Sunday, October 13, 2013

SHUTDOWN : WORKING FOR THE CLAMPDOWN


Working for the Clampdown
Get it, here!

OK, so it's not the version you were expecting, but indulge me this opportunity to hit several targets at the same time. Or at least to aim at them. (You were expecting this, weren't you. Same song, same message, different ambience, both good.)

Some discussion.... Clampdown may not mean quite the same thing as shutdown, but I'm not going to bother Webster for fear of invalidating my argument, as the outcome is the same whether it is Congress (now) or the revolution (Strummer) that turns off the lights. The Clash were the archetypal politico-punks, Strummer inevitably drawn to left wing overthrow of the state, the camouflage of resentment held by so many of those in denial of their own privileged upbringing. Privately educated, the son of a diplomat, an example of that peculiarly british phenomenon, Joe Strummer constantly re-invented and re-defined himself, so as to deny his spoon, stainless steel if not silver, in support for the undertrodden and oppressed, most of that oppression, in his eye, stemming from the righter leaning ideologies of the wealthy upper classes. Arguably naive and simplistic, nonetheless one felt he believed it, despite the perpetual joy of the press, always reminding all of his roots. Even the more radical rock press delighted in this perceived whiff of hypocrisy, as if he could and should have chosen his parentage more wisely. O to be in England, now that class is here. Where it always has been, and, probably, pitifully, it probably always will be. (Relax, guys, my diatribe is done, back to the music.)

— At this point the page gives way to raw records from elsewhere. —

(* ===== verification/EnvFile.v ===== *)
(** [cli/greffer_cli/env_file.py]: the operator's [env.env], its parser and its
    writer. Text is as in [NodeImages]: lines end in a newline, which is what
    reading the file in text mode gives. *)
From Stdlib Require Import Ascii String.
From stdpp Require Import sorting.
From S2P Require Import Prelude PyValue NodeImages.
Local Open Scope list_scope.

Definition quote : ascii := ascii_of_N 34.
Definition backslash : ascii := ascii_of_N 92.
Definition is_quote (c : ascii) : bool := Ascii.eqb c quote.
Definition is_upper (c : ascii) : bool := let n := N_of_ascii c in (65 <=? n)%N && (n <=? 90)%N.
Definition key_start (c : ascii) : bool := is_upper c || Ascii.eqb c "_".
Definition key_char (c : ascii) : bool := key_start c || Text.is_digit c.

Notation values := (gmap (list ascii) (list ascii)).

(** ** Reading *)

(** An optional quote, then blanks up to the end. *)
Definition value_ends (s : text) : bool :=
  forallb is_space s || match s with c :: s => is_quote c && forallb is_space s | [] => false end.

(** The value: any characters, as few as possible before that. *)
Fixpoint lazy_value (s : text) : option text :=
  if value_ends s then Some []
  else match s with
       | [] => None
       | c :: s => if is_newline c then None else cons c <$> lazy_value s
       end.

(** A key in capitals, an equals sign, and the value between optional quotes. *)
Definition _LINE_RE (line : text) : option (text * text) :=
  let '(_, r) := span is_space line in
  if negb (match r with c :: _ => key_start c | [] => false end) then None
  else
    let '(key, r) := span key_char r in
    let '(_, r) := span is_space r in
    r ← strip_prefix (lit "=") r;
    let '(_, r) := span is_space r in
    let r := match r with c :: r' => if is_quote c then r' else r | [] => [] end in
    v ← lazy_value r;
    Some (key, v).

Definition from_line (line : text) : option (text * text) :=
  let stripped := strip line in
  match stripped with
  | [] => None
  | c :: _ => if Ascii.eqb c "#" then None else _LINE_RE stripped
  end.

(** A later line overrides an earlier one. *)
Definition read_line (vs : values) (line : text) : values :=
  match from_line line with Some (k, v) => <[k := v]> vs | None => vs end.
Definition from_text (s : text) : values := foldl read_line ∅ (splitlines s).

(** ** Writing *)

(** Strings in the order of their characters. *)
Fixpoint text_le (a b : text) : bool :=
  match a, b with
  | [], _ => true
  | _ :: _, [] => false
  | c :: a, d :: b => (N_of_ascii c <? N_of_ascii d)%N || (Ascii.eqb c d && text_le a b)
  end.

(** The value with a backslash before each quote. *)
Definition escaped (value : text) : text := value ≫= λ c, if is_quote c then [backslash; quote] else [c].

Definition to_line (k v : text) : text := k ++ lit "=" ++ [quote] ++ escaped v ++ [quote].

(** [sep.join(lines)] *)
Fixpoint join (sep : text) (lines : list text) : text :=
  match lines with
  | [] => []
  | [l] => l
  | l :: lines => l ++ sep ++ join sep lines
  end.

Definition to_text (vs : values) : text :=
  join [newline] ((λ k, to_line k (default [] (vs !! k))) <$> merge_sort (λ a b, Is_true (text_le a b)) (elements (dom vs)))
  ++ [newline].

(** ** Names and values that stay on their line *)
Definition good_key (k : text) : Prop := match k with c :: _ => key_start c = true | [] => False end ∧ all key_char k.
Record good (vs : values) : Prop := {
  good_keys k v : vs !! k = Some v → good_key k;
  good_values k v : vs !! k = Some v → no_break v }.

Lemma key_not_space c : key_char c = true → is_space c = false.
Proof. revert c. by apply disjoint_chars. Qed.
Lemma key_not_break c : key_char c = true → is_break c = false.
Proof. revert c. by apply disjoint_chars. Qed.
Lemma key_not_hash c : key_char c = true → Ascii.eqb c "#" = false.
Proof. revert c. by apply (disjoint_chars _ (λ c, Ascii.eqb c "#")). Qed.

(** The shortest value before a last quote is everything before it. *)
Lemma lazy_before_quote s : no_break s → lazy_value (s ++ [quote]) = Some s.
Proof.
  induction 1 as [|c s Hc Hs IH]; [done|].
  assert (He : value_ends ((c :: s) ++ [quote]) = false).
  { unfold value_ends. rewrite forallb_app. cbn [app forallb]. rewrite !andb_false_r. cbn [orb].
    rewrite forallb_app. cbn [forallb]. by rewrite !andb_false_r. }
  cbn [app] in *. cbn [lazy_value]. rewrite He. rewrite (not_newline c Hc), IH. done.
Qed.

Lemma escaped_no_break v : no_break v → no_break (escaped v).
Proof.
  unfold escaped. induction 1 as [|c v Hc _ IH]; [constructor|]. cbn. apply Forall_app. split; [|exact IH].
  destruct (is_quote c); repeat constructor; done.
Qed.

Lemma escaped_id v : quote ∉ v → escaped v = v.
Proof.
  induction v as [|c v IH]; [done|]. intros [Hc Hq]%not_elem_of_cons.
  change (escaped (c :: v)) with ((if is_quote c then [backslash; quote] else [c]) ++ escaped v).
  unfold is_quote. destruct (Ascii.eqb_spec c quote); [congruence|]. cbn. by rewrite IH.
Qed.

Lemma to_line_no_break k v : good_key k → no_break v → no_break (to_line k v).
Proof.
  intros [_ Hk] Hv. unfold to_line. repeat (apply no_break_app; split); try (by repeat constructor).
  - eapply Forall_impl; [exact Hk|]. apply key_not_break.
  - by apply escaped_no_break.
Qed.

Lemma span_stop f s : stops f s → span f s = ([], s).
Proof. apply (span_app f []). constructor. Qed.

(** A written line reads back, with its escapes. *)
Lemma from_to_line k v nl : good_key k → no_break v → all is_space nl →
  from_line (to_line k v ++ nl) = Some (k, escaped v).
Proof.
  intros [Hs Hk] Hv Hnl. unfold from_line.
  assert (Hstrip : strip (to_line k v ++ nl) = to_line k v).
  { rewrite <- (app_nil_l (to_line k v ++ nl)). apply strip_app; [by constructor|done|].
    unfold to_line. split.
    - destruct k as [|c k]; [done|]. cbn. apply Forall_cons in Hk as [Hc _]. by apply key_not_space.
    - rewrite !app_assoc, reverse_app. done. }
  rewrite Hstrip. destruct k as [|c k]; [done|]. pose proof (proj1 (proj1 (Forall_cons _ _ _) Hk)) as Hc.
  assert (Hline : to_line (c :: k) v = c :: k ++ lit "=" ++ quote :: escaped v ++ [quote]) by done.
  rewrite Hline, (key_not_hash c Hc). unfold _LINE_RE. rewrite span_stop by by apply key_not_space.
  rewrite Hs. cbn [negb]. change (c :: k ++ ?r) with ((c :: k) ++ r). rewrite (span_app key_char (c :: k)) by done.
  rewrite span_stop by done. rewrite (strip_prefix_app (lit "=")). cbn [mbind option_bind].
  rewrite span_stop by done. change (is_quote quote) with true. cbn iota.
  by rewrite lazy_before_quote by by apply escaped_no_break.
Qed.

(** ** Writing and reading back *)
Lemma join_file lines : lines ≠ [] → join [newline] lines ++ [newline] = file_of lines [].
Proof.
  unfold file_of. rewrite app_nil_r. induction lines as [|l lines IH]; [done|]. intros _. destruct lines as [|l' lines].
  - cbn. by rewrite app_nil_r.
  - change (join [newline] (l :: l' :: lines)) with (l ++ [newline] ++ join [newline] (l' :: lines)).
    rewrite <- !app_assoc, IH by done. cbn. by rewrite <- !app_assoc.
Qed.

(** Reading the lines of some keys, one after the other. *)
Lemma read_lines (vs : values) (ks : list text) (vs0 : values) : good vs → (∀ k, k ∈ ks → is_Some (vs !! k)) → ∀ k : text,
  foldl read_line vs0 ((λ k : text, to_line k (default [] (vs !! k)) ++ [newline]) <$> ks) !! k =
  if decide (k ∈ ks) then escaped <$> vs !! k else vs0 !! k.
Proof.
  intros Hg. revert vs0. induction ks as [|k0 ks IH]; intros vs0 Hks k; cbn [fmap list_fmap foldl].
  { by rewrite decide_False by apply not_elem_of_nil. }
  destruct (Hks k0) as [v Hv]; [left|]. rewrite Hv. cbn [default]. unfold read_line at 2.
  rewrite from_to_line; [|by eapply good_keys|by eapply good_values|by repeat constructor].
  rewrite IH by (intros k' Hk'; apply Hks; by right). destruct (decide (k ∈ ks)) as [Hin|Hin].
  - rewrite decide_True by by right. done.
  - destruct (decide (k = k0)) as [->|Hne].
    + rewrite lookup_insert_eq, decide_True by left. by rewrite Hv.
    + rewrite lookup_insert_ne, decide_False by (done || by intros [->|?]%elem_of_cons). done.
Qed.

(** Reading what was written, escapes and all. *)
Lemma from_to_text vs : good vs → from_text (to_text vs) = escaped <$> vs.
Proof.
  intros Hg. unfold from_text, to_text. set (ks := merge_sort _ _).
  assert (Hks : ∀ k, k ∈ ks ↔ is_Some (vs !! k)).
  { intros k. unfold ks. rewrite merge_sort_Permutation, elem_of_elements. apply elem_of_dom. }
  apply map_eq. intros k. rewrite lookup_fmap. destruct (decide (ks = [])) as [He|Hne].
  - rewrite He. destruct (vs !! k) eqn:Hk; [|done]. destruct (not_elem_of_nil k). rewrite <- He. apply Hks. eauto.
  - rewrite join_file by by destruct ks. rewrite splitlines_file; [|apply Forall_fmap, Forall_forall|constructor].
    + rewrite app_nil_r, <- list_fmap_compose. rewrite (read_lines vs ks ∅ Hg) by by intros k' ?%Hks.
      destruct (decide (k ∈ ks)) as [|Hk]; [done|]. rewrite Hks, <- eq_None_not_Some in Hk. by rewrite Hk, lookup_empty.
    + intros k' [v Hv]%Hks. cbn. rewrite Hv. apply to_line_no_break; [by eapply good_keys|by eapply good_values].
Qed.

Lemma escaped_all (vs : values) : (∀ k v, vs !! k = Some v → quote ∉ v) → escaped <$> vs = vs.
Proof.
  intros Hq. apply map_eq. intros k. rewrite lookup_fmap. destruct (vs !! k) as [v|] eqn:Hv; [|done].
  cbn. f_equal. by apply escaped_id, (Hq k).
Qed.

(** C40: For any settings of ASCII text whose names are a capital or an underscore and
    then capitals, digits and underscores, and whose values hold no line break, reading
    what was written gives the same settings, whatever else the values hold, but for
    a backslash in front of each double quote, which the writer adds and the reader
    does not take away; values without double quotes come back exactly. The
    conditions are needed, and [greffer up] checks neither: a value with a line break
    comes back cut ([newline_cut]), and an address may end in one
    ([Cli.Demo.address_newline]). *)
Theorem env_file_roundtrip vs : good vs →
  from_text (to_text vs) = escaped <$> vs ∧
  ((∀ k v, vs !! k = Some v → quote ∉ v) → from_text (to_text vs) = vs).
Proof.
  intros Hg. split; [by apply from_to_text|]. intros Hq. by rewrite from_to_text, escaped_all.
Qed.

(** ** An example *)
#[export] Instance good_key_dec k : Decision (good_key k).
Proof. unfold good_key, all. destruct k; apply _. Defined.
#[export] Instance no_break_dec s : Decision (no_break s).
Proof. unfold no_break. apply _. Defined.

Definition demo_env : values :=
  {[lit "GREFFER_ID" := lit "0b8f"; lit "GREFFER_MODE" := lit "tunnel"; lit "NOTE" := lit " a # b=c "]}.
Definition demo_text : text := lit "GREFFER_ID=" ++ [quote] ++ lit "0b8f" ++ [quote; newline] ++
  lit "GREFFER_MODE=" ++ [quote] ++ lit "tunnel" ++ [quote; newline] ++
  lit "NOTE=" ++ [quote] ++ lit " a # b=c " ++ [quote; newline].

Example env_text : to_text demo_env = demo_text ∧
  from_text (lit "  A = 1
# B=2
export C=3
A=" ++ [quote] ++ lit "4") = {[lit "A" := lit "4"]}.
Proof. split; vm_compute; reflexivity. Qed.

(** A value with a line break comes back without its rest. *)
Example newline_cut :
  from_text (to_text {[lit "GREFFER_ADDRESS" := lit "node.example.org" ++ [newline]; lit "GREFFER_ID" := lit "a" ++ [newline] ++ lit "b"]}) =
  {[lit "GREFFER_ADDRESS" := lit "node.example.org"; lit "GREFFER_ID" := lit "a"]}.
Proof. vm_compute. reflexivity. Qed.

(** Each rewrite of the file adds another backslash. *)
Example quote_grows :
  let vs := {[lit "NOTE" := [quote]]} in
  from_text (to_text (from_text (to_text vs))) = {[lit "NOTE" := [backslash; backslash; quote]]}.
Proof. vm_compute. reflexivity. Qed.

Lemma env_file_roundtrip_witness : from_text (to_text demo_env) = demo_env.
Proof.
  assert (Hall : map_Forall (λ k v, good_key k ∧ no_break v ∧ quote ∉ v) demo_env).
  { refine (bool_decide_eq_true_1 _ _). vm_compute. reflexivity. }
  apply env_file_roundtrip.
  - split; intros k v Hv; by apply (Hall k v).
  - intros k v Hv. by apply (Hall k v).
Defined.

I liked the Clash. They always seemed to have a bit more to them than the Sex Pistols, who resolutely seemed a little cartoon-like. Like the Beatles and the Stones, you had to be in one camp or the other, and the Clash seemed a bit better read, perhaps underlining my own class issues. London Calling was, I think, their 3rd LP and was a massive breakthrough at many levels, straying from 4:4 wamalama and introducing many styles and statements, drawn, as Strummer would always return to, especially later in his career, from the musical diversities of many cultures. A double album, squeezed into one sleeve and the price of one, this too was part of the message. (Sandanista, their next, took this still further, being 3 for the price of 1, but, for me, was spread a little too thin.) From the iconography of the cover, to the brilliance of much of the music, London Calling was their pinnacle. Following on from Sandanista the band eventually fell into disrepute and dissarray, Strummer becoming a Pogue for a while, standing in for another "nice boy gone bad", Shane MacGowan, before a last gasp of creativity with his own band, the Mescaleros, and a premature death in his early 50s. Which, inevitably and yet again, gave the obituarists an opportunity to reprise his family tree.

I also like the Indigo Girls, torchbearers also, but for a more sexual politic. This version brings a different slant to the more overt posturing of the original, and comes from one of the better tribute LPs out there, Burning London, which includes versions of Clash songs by No Doubt, the Afghan Whigs and Moby, amongst others.